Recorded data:
(* ===== verification/VmmInsert.v ===== *)
(** * Inserting and removing an area

    [insert_vma_struct] puts an area that overlaps no other at its place in
    the list and in the tree, builds the tree when there are enough areas, and
    panics on an overlap; [remove_vma_struct] takes an area out. *)

From Stdlib Require Import Sorted.
From S2P Require Import Prelude DList RbTree RbRep RbInv RbInsert RbTreeSpec Vmm VmmInv.

(** A list is split in one way by a threshold. *)
Lemma threshold {X} (P : X → Prop) a b c d :
  Forall (λ x, ¬ P x) a → Forall P b → Forall (λ x, ¬ P x) c → Forall P d → a ++ b = c ++ d → a = c ∧ b = d.
Proof.
  revert c. induction a as [|x a IH]; intros [|y c] Ha Hb Hc Hd E; simplify_eq/=; [done| | |].
  - apply Forall_cons in Hb as [? _], Hc as [? _]. done.
  - apply Forall_cons in Ha as [? _], Hd as [? _]. done.
  - apply Forall_cons in Ha as [_ Ha], Hc as [_ Hc]. by destruct (IH c) as [-> ->].
Qed.

(** ** Rebuilding the invariant *)

Implicit Types (s : vst) (m v t addr start : Z) (x y : vma_struct) (p q : entry) (l : list entry)
  (A : gmap Z (list entry)) (L : gmap vlink (list vlink)).

(** What an operation on the address space [m] leaves alone. *)
Record framed s s' m : Prop := {
  fr_mms : ∀ m', m' ≠ m → mms s' !! m' = mms s !! m';
  fr_vmas : ∀ v x m', vmas s !! v = Some x → vm_mm x = Some m' → m' ≠ m →
    vmas s' !! v = Some x ∧ rbs s' !! rb_link v = rbs s !! rb_link v;
  fr_trees : ∀ m' d t, m' ≠ m → mms s !! m' = Some d → mmap_tree d = Some t →
    rbs s' !! tree_nil t = rbs s !! tree_nil t ∧ rbs s' !! tree_root t = rbs s !! tree_root t;
  fr_fresh : fresh s ≤ fresh s' ∧ (∀ v x, vmas s' !! v = Some x → v < fresh s');
  fr_dom : dom (mms s') = dom (mms s);
  fr_tree : ∀ d t, mms s' !! m = Some d → mmap_tree d = Some t →
    (∃ d0, mms s !! m = Some d0 ∧ mmap_tree d0 = Some t) ∨ fresh s ≤ t;
}.

Lemma mm_ok_frame s s' m m' l :
  framed s s' m → m' ≠ m → mm_ok s m' l → mm_ok s' m' l.
Proof.
  intros [F1 F2 F3 [F4 _] _ _] Hne [Hvm Hnd Hs (d & [Hd Hc Hca Ht])]. constructor; [|done|done|].
  - intros p Hp. destruct (Hvm p Hp) as (Hv & Hm & Hn). destruct (F2 _ _ _ Hv Hm Hne) as [-> ->]. done.
  - exists d. constructor; [by rewrite F1|done|done|]. intros t Htr. destruct (Ht t Htr) as [Hlt Hh]. split; [lia|].
    apply (holds_seq_compare (tree_of s t)); [done|done|]. apply (holds_seq_frame _ (rbs s)); [|done].
    intros n Hn. unfold footprint in Hn. apply elem_of_list_to_set in Hn. simpl in Hn.
    destruct (F3 m' d t Hne Hd Htr) as [Hn1 Hn2].
    apply elem_of_cons in Hn as [->|[->|Hn]%elem_of_cons]; [done|done|].
    apply list_elem_of_fmap in Hn as (v & -> & Hv). apply list_elem_of_fmap in Hv as (p & -> & Hp).
    destruct (Hvm p Hp) as (Hv & Hm & _). by destruct (F2 _ _ _ Hv Hm Hne).
Qed.

Lemma inv_update s s' A L L' m l l' :
  vmm_inv s A L → A !! m = Some l → framed s s' m →
  rep (vlinks s') L' → L' !! mmap_list m = Some (list_link <$> l'.*1) →
  (∀ m', m' ≠ m → L' !! mmap_list m' = L !! mmap_list m') →
  (∀ k ks e, L' !! k = Some ks → e ∈ k :: ks → link_fresh (fresh s') e) →
  mm_ok s' m l' → vmm_inv s' (<[m := l']> A) L'.
Proof.
  intros [[Hr Hl Hlf] Hdom Hmm Htr [Hf1 Hf2]] Hm F Hr' Hl' Hother Hlf' Hok. constructor.
  - constructor; [done| |done]. intros m' l0 [[<- <-]|[Hne Hm']]%lookup_insert_Some; [done|].
    rewrite Hother by done. by apply Hl.
  - rewrite (fr_dom _ _ _ F), Hdom, dom_insert_lookup_L; [done|]. by eexists.
  - intros m' l0 [[<- <-]|[Hne Hm']]%lookup_insert_Some; [done|]. eapply mm_ok_frame; [done..|]. by apply Hmm.
  - assert (Hold : ∀ m' d t, m' ≠ m → mms s' !! m' = Some d → mmap_tree d = Some t → mms s !! m' = Some d ∧ t < fresh s).
    { intros m' d t Hne Hd Ht. rewrite (fr_mms _ _ _ F) in Hd by done. split; [done|].
      assert (is_Some (A !! m')) as [l0 Hl0] by (apply elem_of_dom; rewrite <-Hdom; apply elem_of_dom; by eexists).
      destruct (mo_mm _ _ _ (Hmm _ _ Hl0)) as (d' & [Hd' _ _ Ht']). simplify_eq. by apply Ht'. }
    intros m1 d1 m2 d2 t H1 H2 Ht1 Ht2. destruct (decide (m1 = m)) as [->|N1], (decide (m2 = m)) as [->|N2]; [done| | |].
    + destruct (Hold _ _ _ N2 H2 Ht2) as [H2' Hlt]. destruct (fr_tree _ _ _ F _ _ H1 Ht1) as [(d0 & H0 & Ht0)|]; [eauto|lia].
    + destruct (Hold _ _ _ N1 H1 Ht1) as [H1' Hlt]. destruct (fr_tree _ _ _ F _ _ H2 Ht2) as [(d0 & H0 & Ht0)|]; [eauto|lia].
    + destruct (Hold _ _ _ N1 H1 Ht1), (Hold _ _ _ N2 H2 Ht2). eauto.
  - split; [apply F|]. intros m' d Hd. destruct (fr_fresh _ _ _ F) as [Hle _].
    assert (m' ∈ dom (mms s)) as [d' Hd']%elem_of_dom by (rewrite <-(fr_dom _ _ _ F); apply elem_of_dom; by eexists).
    specialize (Hf2 _ _ Hd'). lia.
Qed.

(** ** An area that is in no address space *)

Record loose s A L m v x : Prop := {
  lv_vma : vmas s !! v = Some x;
  lv_mm : ∀ m', vm_mm x = Some m' → m' = m;
  lv_link : unlisted L (list_link v);
  lv_node : is_Some (rbs s !! rb_link v);
}.
Lemma loose_notin s A L m v x m' l : vmm_inv s A L → loose s A L m v x → A !! m' = Some l → v ∉ l.*1.
Proof.
  intros Hi Hl Hm Hv. apply (lv_link _ _ _ _ _ _ Hl _ _ (lo_list _ _ _ (vi_links _ _ _ Hi) _ _ Hm)).
  apply elem_of_cons. right. by apply list_elem_of_fmap_2.
Qed.

(** The areas before and after the place of an area that starts at [start]. *)
Lemma place_split start l :
  sorted_areas l → ∃ l1 l2, l = l1 ++ l2 ∧ (∀ p, p ∈ l1 → vm_start p.2 ≤ start) ∧ (∀ p, p ∈ l2 → start < vm_start p.2).
Proof.
  induction l as [|p l IH]; intros Hs; [exists [], []; split_and!; [done|..]; intros p Hp; by apply elem_of_nil in Hp|].
  apply sorted_cons in Hs as (Hp & Hs & Hb). destruct (Z.ltb_spec start (vm_start p.2)) as [Hlt|Hge].
  - exists [], (p :: l). split_and!; [done|intros q Hq; by apply elem_of_nil in Hq|].
    intros q [->|Hq]%elem_of_cons; [done|]. specialize (Hb q Hq). unfold before in Hb. destruct Hp as [[? [? ?]] _]. lia.
  - destruct (IH Hs) as (l1 & l2 & -> & H1 & H2). exists (p :: l1), l2. split_and!; [done| |done].
    intros q [->|Hq]%elem_of_cons; [done|auto].
Qed.

(** ** The place in the list *)

Lemma place_loop fuel s L m start l1 l2 l3 :
  lists_ok s L m (l1 ++ l2 ++ l3) → (∀ p, p ∈ l1 ++ l2 ++ l3 → vmas s !! p.1 = Some p.2) →
  (∀ p, p ∈ l2 → vm_start p.2 ≤ start) → (∀ p, p ∈ l3 → start < vm_start p.2) → (length l2 < fuel)%nat →
  loop fuel (place_body m start) (pos m l1, pos m l1) s = Ok (pos m (l1 ++ l2), s).
Proof.
  revert fuel l1. induction l2 as [|p l2 IH]; intros [|fuel] l1 HL Hv H2 H3 Hf; try (simpl in Hf; lia).
  - apply loop_stop. unfold place_body. rewrite (bind_ok _ _ _ _ _ (next_pos _ _ _ _ _ HL)). rewrite app_nil_r.
    destruct l3 as [|q l3]; simpl first; [by rewrite decide_True|]. rewrite decide_False by done.
    simpl le2vma. rewrite (bind_ok _ _ s q.1 s) by done. rewrite (bind_ok _ _ _ _ _ (get_vma_ok _ _ _ (Hv q ltac:(set_solver)))).
    by rewrite (proj2 (Z.ltb_lt start (vm_start q.2)) (H3 q ltac:(set_solver))).
  - rewrite (loop_next _ _ _ _ (pos m (l1 ++ [p]), pos m (l1 ++ [p])) s).
    + assert (El : l1 ++ (p :: l2) = (l1 ++ [p]) ++ l2) by by rewrite <-app_assoc. rewrite El.
      apply IH; [by rewrite <-app_assoc|by rewrite <-app_assoc|set_solver|done|simpl in Hf; lia].
    + unfold place_body. rewrite (bind_ok _ _ _ _ _ (next_pos _ _ _ _ _ HL)). simpl first. rewrite decide_False by done.
      simpl le2vma. rewrite (bind_ok _ _ s p.1 s) by done. rewrite (bind_ok _ _ _ _ _ (get_vma_ok _ _ _ (Hv p ltac:(set_solver)))).
      rewrite (proj2 (Z.ltb_ge start (vm_start p.2)) (H2 p ltac:(set_solver))). by rewrite pos_snoc.
Qed.

(** ** The place in the tree *)

Lemma compare_pos h v1 v2 x y :
  h !! v1 = Some x → h !! v2 = Some y → 0 < vma_compare h (rb_link v1) (rb_link v2) ↔ vm_start y < vm_start x.
Proof. intros H1 H2. unfold vma_compare. rewrite H1, H2. destruct (Z.ltb_spec (vm_start x) (vm_start y)), (Z.ltb_spec (vm_start y) (vm_start x)); lia. Qed.

Lemma tree_place s t v x l1 l2 :
  sorted_areas (l1 ++ l2) → (∀ p, p ∈ l1 ++ l2 → vmas s !! p.1 = Some p.2) → vmas s !! v = Some x →
  v ∉ (l1 ++ l2).*1 → is_Some (rbs s !! rb_link v) →
  (∀ p, p ∈ l1 → vm_start p.2 ≤ vm_start x) → (∀ p, p ∈ l2 → vm_start x < vm_start p.2) →
  holds_seq (tree_of s t) (rbs s) (rb_link <$> (l1 ++ l2).*1) →
  ∃ h, rb_insert (tree_of s t) (rb_link v) (rbs s) = Ok (tt, h) ∧
    holds_seq (tree_of s t) h ((rb_link <$> l1.*1) ++ rb_link v :: (rb_link <$> l2.*1)) ∧
    (∀ n, n ≠ rb_link v → n ∉ footprint (tree_of s t) (rb_link <$> (l1 ++ l2).*1) → h !! n = rbs s !! n).
Proof.
  intros Hs Hv Hx Hnin Hnode H1 H2 Hh. set (P := λ n, 0 < compare (tree_of s t) n (rb_link v)).
  assert (HP : ∀ p, p ∈ l1 ++ l2 → P (rb_link p.1) ↔ vm_start x < vm_start p.2).
  { intros p Hp. unfold P. simpl. apply compare_pos; [by apply Hv|done]. }
  assert (HF1 : Forall (λ n, ¬ P n) (rb_link <$> l1.*1)).
  { apply Forall_forall. intros n Hn. apply list_elem_of_fmap in Hn as (v' & -> & Hn). apply list_elem_of_fmap in Hn as (p & -> & Hp).
    rewrite HP by set_solver. specialize (H1 p Hp). lia. }
  assert (HF2 : Forall P (rb_link <$> l2.*1)).
  { apply Forall_forall. intros n Hn. apply list_elem_of_fmap in Hn as (v' & -> & Hn). apply list_elem_of_fmap in Hn as (p & -> & Hp).
    apply HP; [set_solver|]. by apply H2. }
  destruct (rb_insert_spec (tree_of s t) (rbs s) (rb_link <$> (l1 ++ l2).*1) (rb_link v) Hh Hnode) as (h & a & b & E & Hab & Hh' & Ha & Hb & Hfr); [done|done| | |].
  - intros Hn. apply list_elem_of_fmap in Hn as (v' & [= <-] & Hn). done.
  - rewrite !fmap_app. intros a n b Hab HPn. apply app_eq_inv in Hab as [(c & Hc1 & Hc)|(c & Hc1 & Hc)].
    + rewrite Hc1 in HF1. destruct c as [|n' c]; simpl in Hc.
      * rewrite <-Hc in HF2. by apply Forall_cons in HF2 as [_ ?].
      * injection Hc as -> ->. exfalso. rewrite Forall_forall in HF1. apply (HF1 n'); [set_solver|done].
    + rewrite Hc in HF2. apply Forall_app in HF2 as [_ HF2]. by apply Forall_cons in HF2 as [_ ?].
  - rewrite !fmap_app in Hab. destruct (threshold P _ _ _ _ HF1 HF2 Ha Hb Hab) as [<- <-].
    exists h. split; [done|]. split; [done|]. intros n Hn Hf. apply Hfr. unfold footprint in *. set_solver.
Qed.

(** ** Building the tree *)

(** Everything but the areas, lists and trees; of the answers of [kmalloc] some
    are used up. *)
Definition meta (d : mm_struct) : mm_struct := d <| mmap_tree := None |> <| mmap_cache := None |> <| map_count := 0 |>.
Record kept s s' : Prop := {
  kp_shmems : shmems s' = shmems s;
  kp_events : events s' = events s;
  kp_copies : copies s' = copies s;
  kp_oom : ∃ k, oom s' = drop k (oom s);
  kp_mms : ∀ m, meta <$> mms s' !! m = meta <$> mms s !! m;
}.
Lemma kept_refl s : kept s s.
Proof. constructor; [done..|by exists 0%nat|done]. Qed.
Lemma kept_trans s1 s2 s3 : kept s1 s2 → kept s2 s3 → kept s1 s3.
Proof.
  intros [H1 H2 H3 [k Hk] H4] [G1 G2 G3 [k' Hk'] G4]. constructor; [congruence..| |congruence].
  exists (k + k')%nat. by rewrite Hk', Hk, drop_drop.
Qed.
Lemma kept_mm s s' m d : kept s s' → mms s !! m = Some d → ∃ d', mms s' !! m = Some d' ∧ meta d' = meta d.
Proof. intros [_ _ _ _ Hk] Hd. specialize (Hk m). rewrite Hd in Hk. apply fmap_Some in Hk as (d' & ? & ?). by exists d'. Qed.
Lemma quiet_kept s s' : quiet s s' → kept s s'.
Proof.
  intros (M & -> & HM). constructor; [done..|by exists 0%nat|]. intros m. simpl. specialize (HM m).
  destruct (M !! m), (mms s !! m); simpl in *; simplify_eq; [|done]. f_equal. unfold meta, uncached in *. simpl in *. congruence.
Qed.
Lemma kept_mms s s' m d d' :
  mms s !! m = Some d → meta d' = meta d → shmems s' = shmems s → events s' = events s → copies s' = copies s →
  (∃ k, oom s' = drop k (oom s)) → mms s' = <[m := d']> (mms s) → kept s s'.
Proof.
  intros Hd Hm H1 H2 H3 Ho H4. constructor; [done..|]. intros m'. rewrite H4, lookup_insert. case_decide; [subst; rewrite Hd; simpl; by f_equal|done].
Qed.

Lemma insert_vma_rb_ok s t v h :
  rb_insert (tree_of s t) (rb_link v) (rbs s) = Ok (tt, h) → insert_vma_rb t v false s = Ok (None, s <| rbs := h |>).
Proof. intros E. unfold insert_vma_rb. rewrite (bind_ok _ _ s s s) by done. by rewrite (bind_ok _ _ _ _ _ (on_rbs_ok _ _ _ _ E)). Qed.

WORK REQUIRED: Please print, exactly and with nothing else, the lines from the first line of the entries through the line containing "vmas s' !! v = Some x ∧".

SOLUTION:
(* ===== verification/VmmInsert.v ===== *)
(** * Inserting and removing an area

    [insert_vma_struct] puts an area that overlaps no other at its place in
    the list and in the tree, builds the tree when there are enough areas, and
    panics on an overlap; [remove_vma_struct] takes an area out. *)

From Stdlib Require Import Sorted.
From S2P Require Import Prelude DList RbTree RbRep RbInv RbInsert RbTreeSpec Vmm VmmInv.

(** A list is split in one way by a threshold. *)
Lemma threshold {X} (P : X → Prop) a b c d :
  Forall (λ x, ¬ P x) a → Forall P b → Forall (λ x, ¬ P x) c → Forall P d → a ++ b = c ++ d → a = c ∧ b = d.
Proof.
  revert c. induction a as [|x a IH]; intros [|y c] Ha Hb Hc Hd E; simplify_eq/=; [done| | |].
  - apply Forall_cons in Hb as [? _], Hc as [? _]. done.
  - apply Forall_cons in Ha as [? _], Hd as [? _]. done.
  - apply Forall_cons in Ha as [_ Ha], Hc as [_ Hc]. by destruct (IH c) as [-> ->].
Qed.

(** ** Rebuilding the invariant *)

Implicit Types (s : vst) (m v t addr start : Z) (x y : vma_struct) (p q : entry) (l : list entry)
  (A : gmap Z (list entry)) (L : gmap vlink (list vlink)).

(** What an operation on the address space [m] leaves alone. *)
Record framed s s' m : Prop := {
  fr_mms : ∀ m', m' ≠ m → mms s' !! m' = mms s !! m';
  fr_vmas : ∀ v x m', vmas s !! v = Some x → vm_mm x = Some m' → m' ≠ m →
    vmas s' !! v = Some x ∧ rbs s' !! rb_link v = rbs s !! rb_link v;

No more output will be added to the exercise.